Я устремился в самую чащу леса, чтобы охладить пламя, бушевавшее у меня внутри. Но чем дальше я убегал, тем живее вставали перед моими глазами эти картины, тем сильнее преследовало меня сияние этих юных тел.

Сумерки застали меня в лесу. Все небо сразу изменилось и потемнело; над горами разразилась сильная буря. «Мы никогда не увидимся больше, если он не умрет!» — непрерывно повторял я про себя и мчался так, как будто за мной гнались привидения.

Иногда мне казалось, что где-то в лесу в стороне я слышу стук конских подков, но я избегал встреч с людьми и бежал от этих звуков, как только они начинали приближаться ко мне. Замок моей возлюбленной я часто видел вдали, когда поднимался на вершины: снова пели охотничьи горны, как вчера вечером; блеск свечей из всех окон, подобно мягкому лунному свету, таинственно освещал круг ближних деревьев и цветов, в то время как вся местность была отдана во власть буре и тьме.

Наконец, почти не владея своими чувствами, стал я взбираться на высокую скалу, рядом с которой мчался ревущий горный поток. Когда я оказался на вершине, то увидел наверху темную фигуру человека, сидевшего на камне так тихо и неподвижно, как будто он сам был из камня. Рваные тучи мчались по небу. Кроваво-красный месяц выступил на мгновение из облаков — и я узнал моего друга, жениха моей возлюбленной.

Он вскочил на ноги, как только увидел меня, так быстро и резко, что я содрогнулся всем телом, а он схватился за меч. В бешенстве напал я на него и обхватил обеими руками. Мы боролись с ним до тех пор, пока я наконец не сбросил его со скалы в пропасть. Во всей округе сразу воцарилась тишина, только сильнее шумел поток; казалось, вся моя прежняя жизнь погребена в этих бурлящих волнах и все, что было, навсегда исчезло.

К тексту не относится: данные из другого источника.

Lemma init_starts headers :
  Z.of_nat (length headers) = QUEUE_SIZE -> wp (init cfg) (vblk_boot headers) (fun _ u => started headers u).
Proof using Hcfg.
  intros Hl. destruct (ialloc_init_spec QUEUE_SIZE (idxlist (vb_ialloc (vblk_boot headers)))) as (ia & Eia & Hia & Ho & Hs); [done..|].
  destruct Hcfg as [Hok (N1 & N2 & N3 & N4) (M1 & M2 & M3) Hfeat Hnum Hmeta Hcap _ _ _ _ _].
  unfold init. wp_step. apply wp_assert; [done|]. unfold emit. do 2 wp_step.
  do 4 (wp_step; apply wp_assert; [by apply negb_true_iff, Z.eqb_neq|]).
  wp_step. unfold virtio_blk_init, virtio_mmio_check_magic, virtio_mmio_version, virtio_mmio_check_device_id. rewrite M1, M2, M3.
  do 4 (wp_step; apply wp_assert; [done|]). do 3 wp_step. eapply wp_lift; [exact Eia|]. do 2 wp_step.
  wp_regs. wp_step. apply wp_assert.
  { apply negb_true_iff, Z.ltb_ge. change (BLK_TRANSFER_SIZE / VIRTIO_BLK_SECTOR_SIZE) with 8. lia. }
  wp_step. apply wp_publish. wp_regs. unfold status_read. rewrite Hfeat. cbv zeta. wp_regs.
  change (negb (has (Z.lor VIRTIO_DEVICE_STATUS_DRIVER VIRTIO_DEVICE_STATUS_FEATURES_OK) VIRTIO_DEVICE_STATUS_FEATURES_OK)) with false. cbv iota.
  wp_step. apply wp_assert; [by apply Z.leb_le|]. do 2 wp_step. wp_step. apply wp_assert; [by apply Z.leb_le|].
  unfold write_addr, ack_vqueue. fold (write_reg InterruptACK VIRTIO_MMIO_IRQ_VQUEUE). unfold on_device. repeat (first [wp_step | apply wp_write_reg; intros ?; rewrite ?set_events_twice]).
  split_and!; [apply (started_idle _ ia Hia Ho Hs); (reflexivity || exact Hl)|reflexivity..].
Qed.
(** The driver from the start. *)
Definition boot_run (es : list blk_event) : M vblk unit := init cfg;; run cfg es.
(* ===== verification/VirtioNetInv.v ===== *)
(** * What the virtio network driver, its device and the virtualisers keep

    A buffer on its way through a lane owns two descriptors and goes through
    four stages: described by the driver, in the available ring, at the device,
    in the used ring.  The invariant of a lane says so, and where each buffer
    that was put into the lane is; every act keeps it. *)

From stdpp Require Import functions.
From S2P Require Import Prelude Fifo Ialloc NetQueue Microkit HwRing VirtQueue VirtioNet.

Record cargo : Type := mk_cargo {
  cg_head : Z;
  cg_pkt : Z;
  cg_buf : net_buff_desc;
}.
Definition cg_idx (t : cargo) : list Z := [cg_head t; cg_pkt t].
Definition cg_addr (t : cargo) : Z := io_or_offset (cg_buf t).

(** What the device is to find for a buffer, and what the driver hands on for
    one at an address. *)
Definition frame (dir : dirn) (b : net_buff_desc) : Z * Z :=
  (io_or_offset b, match dir with Rx => NET_BUFFER_SIZE | Tx => bd_len b end).
Definition back (dir : dirn) (addr : Z) : net_buff_desc :=
  mk_buff addr (match dir with Rx => NET_BUFFER_SIZE | Tx => 0 end).
Lemma provide_body_spec x y g0 u0 r tr g u :
  providing x y g0 u0 tr g u -> provide_more dir u = true ->
  wp (provide_body cfg dir) (u, (r, tr)) (fun _ p =>
    p.2 = (r, true) /\ (exists g', providing x y g0 u0 true g' p.1) /\
    (provide_work dir p.1 < provide_work dir u)%nat /\ (puts dir (concat (vn_script p.1)) <= puts dir (concat (vn_script u)))%nat).
Proof.
  intros (HI & Ep & Hb) Hmore. pose proof (provide_more_spec _ _ _ _ HI) as Hm. apply Hm in Hmore as [Hroom Hne].
  rewrite (provide_work_spec _ _ _ _ HI). destruct (nil_or_cons (inq (ln u))) as [|(b & m & Ein)]; [done|].
  unfold provide_body. do 2 wp_step.
  eapply wp_mono; [apply (take_and_describe _ _ _ _ b m (fun _ u1 => exists g1 t, ship (with_nt tr x) y g1 u1 /\ g_prep (g1 dir) = [t] /\
     inq (ln u1) = m /\ ln_last_desc (ln u1) = ln_last_desc (ln u) /\ vn_script u1 = vn_script u /\ beside g u g1 u1) HI Ep Ein Hroom); eauto 10|].
  cbv beta. intros o u1 (buffer & -> & Hd). do 2 wp_step. eapply wp_mono; [exact Hd|]. cbv beta. clear Hd.
  intros [] u2 (g2 & t & HI2 & Ep2 & Ein2 & Ed2 & Es2 & Hb2).
  do 2 wp_step. eapply wp_look; [exact Haddr|exact HI2|]. intros g3 u3 k3 Hp3 Hk3.
  pose proof Hp3 as (HI3 & _ & Hd3). destruct (Hd3 dir) as (Ep3 & _ & Ed3 & _ & El3).
  pose proof (ship_lane _ _ _ _ HI3) as Hl3. destruct (vn_full_spec _ _ _ _ Hl3) as [_ Hr3].
  do 2 wp_step. eapply (wp_ship _ (with_nt tr x) y g3 u3); [exact HI3|]. apply publish_spec; [lia|].
  exists (with_nt true x), (shipped (g3 dir) t). split; [rewrite <- (with_nt_twice true tr); apply vn_publish_inv; [done|congruence]|].
  intros u4 HI4 El4 (_ & _ & _ & Es4 & _) Hb4. do 2 wp_step. eapply wp_look; [exact Haddr|exact HI4|]. intros g5 u5 k5 Hp5 Hk5.
  pose proof Hp5 as (HI5 & _ & Hd5). destruct (Hd5 dir) as (Ep5 & _ & _ & _ & El5). do 3 wp_step. cbn [fst snd].
  pose proof (provide_work_spec _ _ _ _ HI5) as Hw5. rewrite Hw5, Ein. specialize (Hk3 dir). specialize (Hk5 dir).
  rewrite El4 in El5. cbn [publish ln_queue] in El5. rewrite Ein2 in El3. rewrite Es2 in Hk3. rewrite Es4 in Hk5. cbn [length].
  split_and!; [done| |lia|lia]. exists g5. split_and!; [done| |].
  - rewrite Ep5. by rewrite fn_lookup_insert.
  - eapply beside_trans; [exact Hb|]. eapply beside_trans; [exact Hb2|].
    eapply beside_trans; [by eapply beside_passes|]. eapply beside_trans; [exact Hb4|]. by eapply beside_passes.
Qed.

Я поспешил прочь от этого ужасного места. Мне показалось, что я как будто слышу громкий отвратительный хохот как бы с верхушки деревьев за моей спиной; одновременно почудилось мне, что я в смятении чувств вновь вижу в ветвях надо мной ту самую птицу, за которой я недавно гонялся по лесу. – Испуганный, загнанный и почти безумный, бросился я сквозь чащу и через стены сада к замку красавицы. Изо всех сил колотил я в закрытые ворота. «Открывай! — кричал я вне себя.- Открывай! Я убил моего закадычного друга! Ты теперь моя на земле и в аду!»

И тут стремительно распахнулись ворота, и девушка, прекраснее, чем когда-либо, упала с пламенными поцелуями на мою истерзанную грудь. Позвольте мне умолчать о великолепии покоев в замке, аромате чужеземных цветов и деревьев, среди которых пели прекраснейшие женщины, о волнах света и музыки, о бурном, невыразимом наслаждении, которое я испытывал в объятиях любимой.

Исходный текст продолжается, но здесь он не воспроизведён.